Press release – Is there a link between climate warming and methane emissions from the Arctic Ocean floor?
There was a massive methane release from the ocean floor in the Arctic during the last Ice Age, a new study finds. Release of the greenhouse gas coincided with a period of global warming 13 000 years ago. This data was recorded in, and retrieved from the shells of the smallest creatures on the planet – foraminifera.
Frozen deposits of the greenhouse gas methane, so called gas hydrates, lay in huge amounts under the ocean floor in the Arctic. They are sensitive to climate change and warming of the ocean. 170 m3 of methane gas is concentrated in 1m3 of frozen methane. Potential escape of methane from the ocean into the atmosphere can be significant if hydrates melt.

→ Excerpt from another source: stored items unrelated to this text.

(** X10.  A transaction that is not a JSON object is skipped by the
    insertion loop, yet fails the whole save: collecting the categories
    calls [get] on it, the exception leaves the [try], the open
    transaction is rolled back (no row of the other transactions is
    kept) and the exception is raised again. *)
Theorem one_malformed_transaction_fails_the_save
    (env : Env) (conn : connection) (sid : Z) (d : list (str * json))
    (items : list json) (uid : str) :
  lookup_key "transactions" d = Some (JList items) ->
  Exists (fun t => is_object t = false) items ->
  exists e,
    save_analysis_to_database env conn sid (JDict d) uid = (rollback conn, Raise e).
Proof.
  intros Hd Hbad. unfold save_analysis_to_database.
  destruct (save_analysis_body _ _ _ _ _) as [[c m]|e] eqn:E; [|eauto].
  exfalso. unfold save_analysis_body in E.
  bind_inv E. bind_inv E. bind_inv E. bind_inv E. bind_inv E. bind_inv E. bind_inv E.
  unfold get in Ha. rewrite Hd in Ha. injection Ha as <-.
  simpl in Ha4. injection Ha4 as <-.
  destruct (collect_categories_non_object items [] Hbad) as [e He]. congruence.
Qed.

Lemma lookup_key_dict_set_eq (k : str) (v : json) (d : list (str * json)) :
  lookup_key k (dict_set k v d) = Some v.
Proof.
  induction d as [|[k' v'] d IH]; simpl.
  - unfold str_eqb. by rewrite bool_decide_eq_true_2.
  - destruct (str_eqb k k') eqn:E; simpl; rewrite ?E; [|done].
    unfold str_eqb. by rewrite bool_decide_eq_true_2.
Qed.

Lemma lookup_key_dict_set_ne (k k' : str) (v : json) (d : list (str * json)) :
  k <> k' -> lookup_key k' (dict_set k v d) = lookup_key k' d.
Proof.
  intros Hne. induction d as [|[k'' v''] d IH]; simpl.
  - apply not_eq_sym in Hne. apply str_eqb_neq in Hne. by rewrite Hne.
  - destruct (str_eqb k k'') eqn:E; simpl.
    + apply str_eqb_eq in E as <-.
      apply not_eq_sym in Hne. apply str_eqb_neq in Hne. by rewrite Hne.
    + destruct (str_eqb k' k''); [done|apply IH].
Qed.

(** X11.  The summary stored for the statement is the [analysis]
    object of the model output (the empty object when there is none)
    with [transaction_count] set to the returned count and
    [categories] set to a list; every other field is stored as the
    model gave it. *)
Theorem persisted_summary_keeps_the_other_fields
    (env : Env) (conn : connection) (sid : Z) (d : list (str * json)) (uid : str)
    (conn' : connection) (n : Z) :
  save_analysis_to_database env conn sid (JDict d) uid = (conn', Ok n) ->
  exists summary persisted,
    match lookup_key "analysis" d with
    | Some s => s = JDict summary
    | None => summary = []
    end
    /\ bank_statements (committed conn')
       = map (set_summary sid (JDict persisted)) (bank_statements (pending conn))
    /\ lookup_key "transaction_count" persisted = Some (JInt n)
    /\ (exists categories, lookup_key "categories" persisted = Some (JList categories))
    /\ (forall k, k <> ("transaction_count" : str) -> k <> ("categories" : str) ->
          lookup_key k persisted = lookup_key k summary).
Proof.
  intros H. apply save_analysis_ok_inv in H
    as (tv & summary & cats & rows & _ & Hs & _ & Hc & _).
  exists summary, (dict_set "categories" (JList cats)
                     (dict_set "transaction_count" (JInt n) summary)).
  split.
  { unfold get in Hs. destruct (lookup_key _ d); by injection Hs as ->. }
  split; [by rewrite Hc|].
  split.
  { rewrite lookup_key_dict_set_ne by discriminate. apply lookup_key_dict_set_eq. }
  split; [eexists; apply lookup_key_dict_set_eq|].
  intros k H1 H2. by rewrite !lookup_key_dict_set_ne by done.
Qed.

Lemma collect_categories_distinct (items seen cats : list json) :
  collect_categories items seen = Ok cats ->
  ForallOrdPairs (fun a b => py_eq b a = false) seen ->
  ForallOrdPairs (fun a b => py_eq b a = false) cats
  /\ (forall v, In v cats ->
        In v seen
        \/ (truthy v = true /\ hashable v = true
            /\ exists t, In t items /\ get t "category" JNull = Ok v)).
Proof.
  revert seen. induction items as [|t items IH]; intros seen H Hseen.
  { injection H as <-. auto. }
  cbn [collect_categories] in H. bind_inv H.
  destruct (truthy a) eqn:Ea.
  - bind_inv H. destruct (hashable a0) eqn:Eh; [|discriminate].
    assert (a0 = a) as ->.
    { destruct t; try discriminate. simpl in Ha, Ha0.
      destruct (lookup_key _ d); [congruence|].
      injection Ha as <-. discriminate. }
    assert (Hadd : ForallOrdPairs (fun a b => py_eq b a = false) (set_add a seen)).
    { unfold set_add. destruct (existsb (py_eq a) seen) eqn:Ex; [done|].
      clear -Hseen Ex. induction Hseen as [|x l Hx Hl IHl]; simpl.
      - repeat constructor.
      - simpl in Ex. apply orb_false_iff in Ex as [Ex1 Ex2].
        constructor; [|by apply IHl].
        apply Forall_app. split; [done|]. by repeat constructor. }
    destruct (IH _ H Hadd) as [Hd Hin]. split; [done|].
    intros v Hv. destruct (Hin v Hv) as [Hs|(Ht & Hh & t' & Ht' & Hg)].
    + unfold set_add in Hs. destruct (existsb _ _); [by left|].
      apply in_app_or in Hs as [|[<-|[]]]; [by left|].
      right. repeat split; try done. exists t. split; [by left|done].
    + right. repeat split; try done. exists t'. split; [by right|done].
  - destruct (IH _ H Hseen) as [Hd Hin]. split; [done|].
    intros v Hv. destruct (Hin v Hv) as [|(Ht & Hh & t' & Ht' & Hg)]; [by left|].
    right. repeat split; try done. exists t'. split; [by right|done].
Qed.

– The stability, longevity and significance of the Arctic methane hydrates for the global climate budget are poorly understood. Some of the smallest creatures on the planet, foraminifera, may however provide some answers, says associate professor Giuliana Panieri at the Centre for Arctic Gas Hydrate, Environment and Climate (CAGE) – University of Tromsø, The Arctic University of Norway. Panieri is presenting the new results this week at the General Assembly of the European Geosciences Union in Vienna.
Foraminifera residing at the ocean floor store clues to understanding methane release in their shells. Giuliana Panieri and colleagues have examined shells of foraminifera for several isotopes to reveal historical emissions of methane as far back as 16 000 years.

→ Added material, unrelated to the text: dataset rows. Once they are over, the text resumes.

(** * abpcrawler: a shallow embedding of the crawler engine

    The development follows the JavaScript sources:
    - the action library ([Action], the first part of the crawler sources),
    - the two crawler modules (the one built on [PageInfoListener] and the
      one built on [LoadListener]), each with its own [TabAllocator],
      [crawl_urls] and [crawl_url],
    - [gatherPageInfo] of lib/child/processScript.js and
      lib/child/frameScript.js, and the listeners of the two scripts that
      send what it gathers,
    - [LoadListener], [run] and the logging service ([Logger]).

    JavaScript runs every callback to completion on one thread, so each
    function of the sources becomes a function on an explicit state, and
    the host (browser, timers, promises, XMLHttpRequest) is an explicit
    list of events that the theorems quantify over. *)

From Stdlib Require Import ZArith Lia DecimalString.
From stdpp Require Import base option list gmap strings.

Local Open Scope Z_scope.

(** ** JavaScript values shared by all modules *)

(** A thrown value, with enough structure to compute [String(e)]. *)
Inductive JsExn :=
| JsError (message : string)      (* new Error(message) *)
| JsTypeError (message : string)  (* raised by the engine *)
| JsThrown (image : string).      (* any other value, by its String() image *)

(** [Error.prototype.toString]: the name alone when the message is
    empty, and else name + ": " + message. *)
Definition Error_toString (name message : string) : string :=
  match message with
  | EmptyString => name
  | _ => name +:+ ": " +:+ message
  end.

Through sediment cores from the ocean floor they have been able to determine that the Earth suffered a long and intensive methane emission 13 000 years ago. This coincided with global warming during the final stages of the last Ice Age. The evidence of emissions from the Earth’s ocean floor is similar to the data found in the ice core records in the Greenland Ice. This means that warming accelerated at the end of the last Ice Age, at the same time as massive amounts of methane were released from the ocean floor.
The big climate question is whether the present global warming will melt Arctic methane hydrates rapidly, and lead to a similar release of the greenhouse gas.

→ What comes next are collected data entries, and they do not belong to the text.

(** *** Numerals *)

Lemma int_acc_of_uint (d : Decimal.uint) : forall acc : nat,
  Str.int_acc (Z.of_nat acc) (DecimalString.NilEmpty.string_of_uint d) =
  Z.of_nat (Nat.of_uint_acc d acc).
Proof.
  induction d as [|d IH|d IH|d IH|d IH|d IH|d IH|d IH|d IH|d IH|d IH];
    intros acc;
    cbn [DecimalString.NilEmpty.string_of_uint Nat.of_uint_acc Str.int_acc];
    [reflexivity|..];
    rewrite <- IH; f_equal; rewrite Nat.tail_mul_spec;
    match goal with
    | |- context [Str.ord ?c] =>
        let n := eval vm_compute in (Str.ord c) in
        change (Str.ord c) with n
    end; lia.
Qed.

Lemma int_decimal (n : nat) : Str.int_value (decimal n) = Z.of_nat n.
Proof.
  unfold Str.int_value, decimal, Str.str_of_nat.
  rewrite (int_acc_of_uint _ 0). f_equal. apply DecimalNat.Unsigned.of_to.
Qed.

Lemma digits_of_uint (d : Decimal.uint) :
  Str.all Str.is_digit (DecimalString.NilEmpty.string_of_uint d) = true.
Proof.
  induction d; cbn [DecimalString.NilEmpty.string_of_uint Str.all]; [reflexivity|..];
    rewrite IHd; reflexivity.
Qed.

Lemma decimal_nonempty (n : nat) : decimal n <> EmptyString.
Proof.
  unfold decimal, Str.str_of_nat. intros H.
  assert (Nat.to_uint n = Decimal.Nil) as E
    by (destruct (Nat.to_uint n); [reflexivity|discriminate..]).
  pose proof (DecimalNat.Unsigned.to_of (Nat.to_uint n)) as T.
  rewrite DecimalNat.Unsigned.of_to, E in T. revert T. cbn. discriminate.
Qed.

– Warming in the Arctic Ocean will occur faster than in any other region of the world. Methane deposits are especially vulnerable to the warming, as they are found at shallower depths. Climate warming at contemporary rates will not trigger catastrophic release of methane gas from hydrates. But we believe that such release will happen primarily on the Arctic Ocean shelves and upper continental margins.
Predictions are difficult, continues Panieri, because the climate sensitive Arctic is not an easily accessible area. That is why our research ships are deployed extensively across the frozen Arctic to get the data vital for modelling past and future changes.